### PROBLEM
The entries below contain a stretch that opens with the line containing "From Stdlib Require Import List" and closes with the line containing "lit (NilEmpty.string_of_uint (N.to_uint"; set down that stretch exactly, both ends included, and nothing else.

[Extracted data entries]
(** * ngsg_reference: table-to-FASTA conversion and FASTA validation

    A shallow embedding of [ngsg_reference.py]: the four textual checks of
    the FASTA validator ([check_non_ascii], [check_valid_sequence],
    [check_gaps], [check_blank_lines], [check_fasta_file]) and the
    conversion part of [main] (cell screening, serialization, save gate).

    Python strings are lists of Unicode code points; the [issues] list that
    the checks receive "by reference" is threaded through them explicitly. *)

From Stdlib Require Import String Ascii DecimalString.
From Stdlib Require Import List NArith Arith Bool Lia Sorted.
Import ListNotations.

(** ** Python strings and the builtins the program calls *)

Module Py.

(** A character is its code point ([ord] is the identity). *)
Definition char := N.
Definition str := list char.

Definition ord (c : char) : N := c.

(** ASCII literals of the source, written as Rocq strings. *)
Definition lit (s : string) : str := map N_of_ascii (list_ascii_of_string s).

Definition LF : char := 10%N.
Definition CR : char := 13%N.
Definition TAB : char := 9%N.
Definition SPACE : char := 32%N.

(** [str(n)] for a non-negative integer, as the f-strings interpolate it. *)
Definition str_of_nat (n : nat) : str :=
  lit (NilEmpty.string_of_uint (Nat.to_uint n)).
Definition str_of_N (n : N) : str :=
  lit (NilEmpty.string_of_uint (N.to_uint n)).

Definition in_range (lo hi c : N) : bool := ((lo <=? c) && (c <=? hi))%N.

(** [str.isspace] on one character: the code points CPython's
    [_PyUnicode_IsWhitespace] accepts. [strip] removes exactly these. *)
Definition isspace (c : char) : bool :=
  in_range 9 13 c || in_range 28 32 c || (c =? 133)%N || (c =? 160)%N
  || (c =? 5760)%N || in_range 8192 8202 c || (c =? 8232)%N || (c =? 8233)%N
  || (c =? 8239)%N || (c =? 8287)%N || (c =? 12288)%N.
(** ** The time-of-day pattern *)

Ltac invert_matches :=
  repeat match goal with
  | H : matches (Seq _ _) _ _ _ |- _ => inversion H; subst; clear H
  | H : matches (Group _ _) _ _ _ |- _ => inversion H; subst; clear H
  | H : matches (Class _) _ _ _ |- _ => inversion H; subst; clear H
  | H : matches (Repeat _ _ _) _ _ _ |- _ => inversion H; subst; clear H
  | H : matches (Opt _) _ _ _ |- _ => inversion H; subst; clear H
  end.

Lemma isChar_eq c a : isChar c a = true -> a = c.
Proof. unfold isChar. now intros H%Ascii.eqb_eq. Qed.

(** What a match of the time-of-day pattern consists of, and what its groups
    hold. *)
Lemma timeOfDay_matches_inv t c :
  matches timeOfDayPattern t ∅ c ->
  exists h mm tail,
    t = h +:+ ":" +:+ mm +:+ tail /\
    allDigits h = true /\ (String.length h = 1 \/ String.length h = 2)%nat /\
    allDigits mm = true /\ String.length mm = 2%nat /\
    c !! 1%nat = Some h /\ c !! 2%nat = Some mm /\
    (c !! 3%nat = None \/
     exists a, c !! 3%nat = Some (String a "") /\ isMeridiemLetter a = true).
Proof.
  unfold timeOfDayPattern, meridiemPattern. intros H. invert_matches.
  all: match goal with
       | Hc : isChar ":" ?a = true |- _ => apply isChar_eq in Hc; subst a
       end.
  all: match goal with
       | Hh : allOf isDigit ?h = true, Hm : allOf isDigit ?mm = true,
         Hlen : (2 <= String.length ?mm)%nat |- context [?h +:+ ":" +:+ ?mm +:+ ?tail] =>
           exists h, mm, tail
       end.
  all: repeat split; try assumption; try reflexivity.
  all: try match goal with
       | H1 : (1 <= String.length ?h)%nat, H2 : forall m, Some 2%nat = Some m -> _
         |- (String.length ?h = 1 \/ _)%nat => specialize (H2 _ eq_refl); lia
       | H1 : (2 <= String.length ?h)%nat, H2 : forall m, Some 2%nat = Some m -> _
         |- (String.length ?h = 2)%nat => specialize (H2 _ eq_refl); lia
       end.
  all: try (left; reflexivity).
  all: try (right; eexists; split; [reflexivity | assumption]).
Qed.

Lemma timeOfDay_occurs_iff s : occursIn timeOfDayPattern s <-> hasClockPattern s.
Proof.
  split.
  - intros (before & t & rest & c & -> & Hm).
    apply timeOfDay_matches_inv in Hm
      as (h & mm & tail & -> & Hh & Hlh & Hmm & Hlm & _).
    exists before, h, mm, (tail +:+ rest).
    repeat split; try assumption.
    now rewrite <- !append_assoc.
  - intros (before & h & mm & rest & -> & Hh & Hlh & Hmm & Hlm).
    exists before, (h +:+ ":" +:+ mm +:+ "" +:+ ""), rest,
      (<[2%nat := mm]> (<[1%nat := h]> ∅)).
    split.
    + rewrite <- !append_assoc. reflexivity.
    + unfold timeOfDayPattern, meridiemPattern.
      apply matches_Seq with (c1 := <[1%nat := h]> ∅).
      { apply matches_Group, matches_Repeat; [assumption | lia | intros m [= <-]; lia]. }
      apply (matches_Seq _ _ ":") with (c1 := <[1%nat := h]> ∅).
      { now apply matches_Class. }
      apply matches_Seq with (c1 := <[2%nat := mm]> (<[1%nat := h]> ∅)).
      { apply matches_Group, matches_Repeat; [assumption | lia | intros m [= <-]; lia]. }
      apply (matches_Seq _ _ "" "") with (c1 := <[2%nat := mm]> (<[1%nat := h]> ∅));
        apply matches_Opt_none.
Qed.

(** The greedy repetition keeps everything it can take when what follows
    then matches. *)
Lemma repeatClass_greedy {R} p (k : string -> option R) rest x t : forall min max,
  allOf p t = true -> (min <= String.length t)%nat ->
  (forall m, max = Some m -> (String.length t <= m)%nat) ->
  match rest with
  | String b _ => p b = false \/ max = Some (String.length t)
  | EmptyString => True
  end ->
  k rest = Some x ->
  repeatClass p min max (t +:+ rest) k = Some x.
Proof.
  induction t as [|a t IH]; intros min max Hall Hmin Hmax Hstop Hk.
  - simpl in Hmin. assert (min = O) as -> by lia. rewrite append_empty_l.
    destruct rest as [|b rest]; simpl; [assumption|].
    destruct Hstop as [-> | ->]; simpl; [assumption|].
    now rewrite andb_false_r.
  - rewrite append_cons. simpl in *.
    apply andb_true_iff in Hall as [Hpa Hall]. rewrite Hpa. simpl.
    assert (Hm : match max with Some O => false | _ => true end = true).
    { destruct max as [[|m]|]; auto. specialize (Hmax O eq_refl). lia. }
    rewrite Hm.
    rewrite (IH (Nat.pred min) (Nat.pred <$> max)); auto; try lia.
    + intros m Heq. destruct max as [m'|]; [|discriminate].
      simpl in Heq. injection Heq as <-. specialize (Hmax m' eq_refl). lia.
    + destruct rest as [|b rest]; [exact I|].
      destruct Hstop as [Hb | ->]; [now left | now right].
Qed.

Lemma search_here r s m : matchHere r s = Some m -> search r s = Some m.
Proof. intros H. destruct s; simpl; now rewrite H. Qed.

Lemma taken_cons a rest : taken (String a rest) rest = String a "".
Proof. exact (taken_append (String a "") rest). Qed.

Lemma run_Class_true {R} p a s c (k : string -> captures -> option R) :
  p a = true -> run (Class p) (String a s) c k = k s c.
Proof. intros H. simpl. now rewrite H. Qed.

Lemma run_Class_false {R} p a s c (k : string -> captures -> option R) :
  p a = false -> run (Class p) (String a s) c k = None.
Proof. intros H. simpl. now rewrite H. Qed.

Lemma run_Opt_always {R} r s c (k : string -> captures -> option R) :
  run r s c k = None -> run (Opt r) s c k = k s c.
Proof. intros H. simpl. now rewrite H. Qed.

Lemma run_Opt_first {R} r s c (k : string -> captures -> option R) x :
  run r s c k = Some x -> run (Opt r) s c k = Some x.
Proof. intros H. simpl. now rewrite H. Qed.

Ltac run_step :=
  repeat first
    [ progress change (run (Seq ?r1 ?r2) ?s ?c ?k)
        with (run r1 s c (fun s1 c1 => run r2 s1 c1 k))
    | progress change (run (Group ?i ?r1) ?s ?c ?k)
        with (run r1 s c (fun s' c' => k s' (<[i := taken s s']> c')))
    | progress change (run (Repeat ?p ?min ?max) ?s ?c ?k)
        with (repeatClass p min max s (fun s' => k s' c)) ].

### RESULT FOR THIS TASK
From Stdlib Require Import List NArith Arith Bool Lia Sorted.
Import ListNotations.

(** ** Python strings and the builtins the program calls *)

Module Py.

(** A character is its code point ([ord] is the identity). *)
Definition char := N.
Definition str := list char.

Definition ord (c : char) : N := c.

(** ASCII literals of the source, written as Rocq strings. *)
Definition lit (s : string) : str := map N_of_ascii (list_ascii_of_string s).

Definition LF : char := 10%N.
Definition CR : char := 13%N.
Definition TAB : char := 9%N.
Definition SPACE : char := 32%N.

(** [str(n)] for a non-negative integer, as the f-strings interpolate it. *)
Definition str_of_nat (n : nat) : str :=
  lit (NilEmpty.string_of_uint (Nat.to_uint n)).
Definition str_of_N (n : N) : str :=
  lit (NilEmpty.string_of_uint (N.to_uint n)).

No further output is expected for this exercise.